> **What you have to do**:
Which lines below hold the word "slots"? Report each one.

> **Data shown**:
(* ===== verification/WirePkt.v ===== *)
(** * Packet headers, packet numbers and header protection
    (ssl/quic/quic_wire_pkt.c, include/internal/quic_wire_pkt.h)

    A pointer into a packet buffer is its offset from the start of the packet;
    a data pointer a decoder returns is the bytes it designates, and NULL is
    [None].  Bit-field members of width one are [bool].  The cipher functions of
    the crypto library are parameters ([Section Protect], [Section Retry]). *)

From S2P Require Import Prelude UintSet OsslTime Packet Wire.

(** ** Packet types *)

Definition QUIC_VERSION_1 : Z := 1.
Definition QUIC_PKT_TYPE_INITIAL : Z := 1.
Definition QUIC_PKT_TYPE_0RTT : Z := 2.
Definition QUIC_PKT_TYPE_HANDSHAKE : Z := 3.
Definition QUIC_PKT_TYPE_RETRY : Z := 4.
Definition QUIC_PKT_TYPE_1RTT : Z := 5.
Definition QUIC_PKT_TYPE_VERSION_NEG : Z := 6.

Definition ossl_quic_pkt_type_is_encrypted (pkt_type : Z) : bool :=
  negb ((pkt_type =? QUIC_PKT_TYPE_RETRY) || (pkt_type =? QUIC_PKT_TYPE_VERSION_NEG)).
Definition ossl_quic_pkt_type_has_pn (pkt_type : Z) : bool := ossl_quic_pkt_type_is_encrypted pkt_type.
Definition ossl_quic_pkt_type_can_share_dgram (pkt_type : Z) : bool := ossl_quic_pkt_type_is_encrypted pkt_type.
Definition ossl_quic_pkt_type_must_be_last (pkt_type : Z) : bool :=
  negb (ossl_quic_pkt_type_can_share_dgram pkt_type) || (pkt_type =? QUIC_PKT_TYPE_1RTT).

Definition QUIC_MIN_VALID_PKT_LEN_CRYPTO : Z := 21.
Definition QUIC_MIN_VALID_PKT_LEN : Z := 7.
Definition QUIC_RETRY_INTEGRITY_TAG_LEN : Z := 16.

Record QUIC_PKT_HDR := mkPktHdr {
  ph_type : Z; ph_spin_bit : bool; ph_key_phase : bool; ph_pn_len : Z; ph_partial : bool; ph_fixed : bool;
  ph_unused : Z; ph_reserved : Z; ph_version : Z; ph_dst : QUIC_CONN_ID; ph_src : QUIC_CONN_ID;
  ph_pn : bytes; ph_token : option bytes; ph_token_len : Z; ph_len : Z; ph_data : option bytes }.
#[export] Instance eta_pkt_hdr : Eta QUIC_PKT_HDR := fun h =>
  mkPktHdr (ph_type h) (ph_spin_bit h) (ph_key_phase h) (ph_pn_len h) (ph_partial h) (ph_fixed h) (ph_unused h) (ph_reserved h)
    (ph_version h) (ph_dst h) (ph_src h) (ph_pn h) (ph_token h) (ph_token_len h) (ph_len h) (ph_data h).

(** [raw_start] is the origin of the offsets. *)
Record QUIC_PKT_HDR_PTRS := mkPtrs { raw_sample : option Z; raw_sample_len : Z; raw_pn : option Z }.

(** ** Header protection *)

Definition QUIC_HDR_PROT_CIPHER_AES_128 : Z := 1.
Definition QUIC_HDR_PROT_CIPHER_AES_256 : Z := 2.
Definition QUIC_HDR_PROT_CIPHER_CHACHA : Z := 3.

(** [mask[0] & (long header ? 0xf : 0x1f)]. *)
Definition first_byte_mask (first_byte m0 : Z) : Z :=
  Z.land m0 (if negb (Z.land first_byte 0x80 =? 0) then 0xf else 0x1f).
Lemma provide_keys_spec ok (els els' : OSSL_QRL_ENC_LEVEL_SET) (md bit : Z) (secret hpr_key : bytes) (r : bool) : 0 <= bit <= 1 ->
  fresh_level (els L1) md bit ->
  provide_keys hkdf_expand ok els L1 (if is_tx then 0 else bit) md secret is_tx hpr_key = Some (els', r) ->
  zlen (el_ku (els' L1)) = EVP_MAX_KEY_LENGTH /\
  (if r then level_ok (mkCfg (el_suite_id (els L1)) md secret bit) (els' L1) else el_state (els' L1) = QRL_EL_STATE_UNPROV).
Proof.
  intros Hb Hf. pose proof Hf as (Hst & Hmd & Hit & He & Hku). unfold provide_keys.
  set (k0 := if is_tx then 0 else bit). assert (0 <= k0 <= 1) as Hk0 by (subst k0; case_match; lia).
  assert (forall els1 slots, el_state (els1 L1) = QRL_EL_STATE_UNPROV ->
    zlen (el_ku (provide_failed els1 L1 slots L1)) = EVP_MAX_KEY_LENGTH /\ el_state (provide_failed els1 L1 slots L1) = QRL_EL_STATE_UNPROV) as Hfail.
  { intros els1 slots Hs. destruct (provide_failed_proj slots els1) as [H1 H2]. by rewrite H1. }
  destruct (el_setup_keyslot _ _ 2 _ _ _ _ _) as [[els1 r1]|] eqn:Hs1; [|done]. cbn [mbind option_bind].
  apply setup_slot in Hs1; [|done]. destruct r1; cbn [negb]; [|subst els1; intros [= <- <-]; by apply Hfail].
  destruct Hs1 as (md' & Hmd' & Hc1 & Hl1 & Hm1 & Hels1). assert (md' = md) as -> by congruence.
  destruct (set_cctx_proj (els L1) k0 (Some (slot_keys hkdf_expand (el_suite_id (els L1)) md secret))) as (P1 & P2 & P3 & P4 & P5 & P6 & _).
  assert (el_state (els1 L1) = QRL_EL_STATE_UNPROV) as Hst1 by (by rewrite Hels1, P4).
  destruct (ok 6%nat); cbn [negb]; [|intros [= <- <-]; by apply Hfail].
  destruct is_tx eqn:Htx.
  - destruct (ok 7%nat); intros [= <- <-]; [|by apply Hfail].
    apply (provided_tx (els L1) _ md bit secret (Some (ossl_qrl_get_suite_hdr_prot_cipher_id (el_suite_id (els L1)), hpr_key)) Htx Hb Hf Hl1 Hm1). rewrite finish_eq, Hels1. reflexivity.
  - destruct (el_setup_keyslot _ _ 9 _ _ _ _ _) as [[els2 r2]|] eqn:Hs2; [|done]. cbn [mbind option_bind].
    apply setup_slot in Hs2; [|subst k0; lia]. destruct r2; cbn [negb]; [|subst els2; intros [= <- <-]; by apply Hfail].
    destruct Hs2 as (md2 & Hmd2 & Hc2 & Hl2 & Hm2 & Hels2). rewrite Hels1, P1 in Hmd2. assert (md2 = md) as -> by congruence.
    assert (el_state (els2 L1) = QRL_EL_STATE_UNPROV) as Hst2.
    { rewrite Hels2. etransitivity; [apply (set_cctx_proj (els1 L1))|done]. }
    destruct (ok 8%nat); cbn [negb]; [|intros [= <- <-]; by apply Hfail].
    destruct (ok 7%nat); intros [= <- <-]; [|by apply Hfail].
    apply (provided_rx (els L1) _ md bit secret (Some (ossl_qrl_get_suite_hdr_prot_cipher_id (el_suite_id (els L1)), hpr_key)) Htx Hb Hf Hl1 Hm1). rewrite finish_eq, Hels2, Hels1, P3. clear -Hb. subst k0. assert (bit = 0 \/ bit = 1) as [-> | ->] by lia; reflexivity.
Qed.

> **Your response**:
  assert (forall els1 slots, el_state (els1 L1) = QRL_EL_STATE_UNPROV ->
    zlen (el_ku (provide_failed els1 L1 slots L1)) = EVP_MAX_KEY_LENGTH /\ el_state (provide_failed els1 L1 slots L1) = QRL_EL_STATE_UNPROV) as Hfail.
  { intros els1 slots Hs. destruct (provide_failed_proj slots els1) as [H1 H2]. by rewrite H1. }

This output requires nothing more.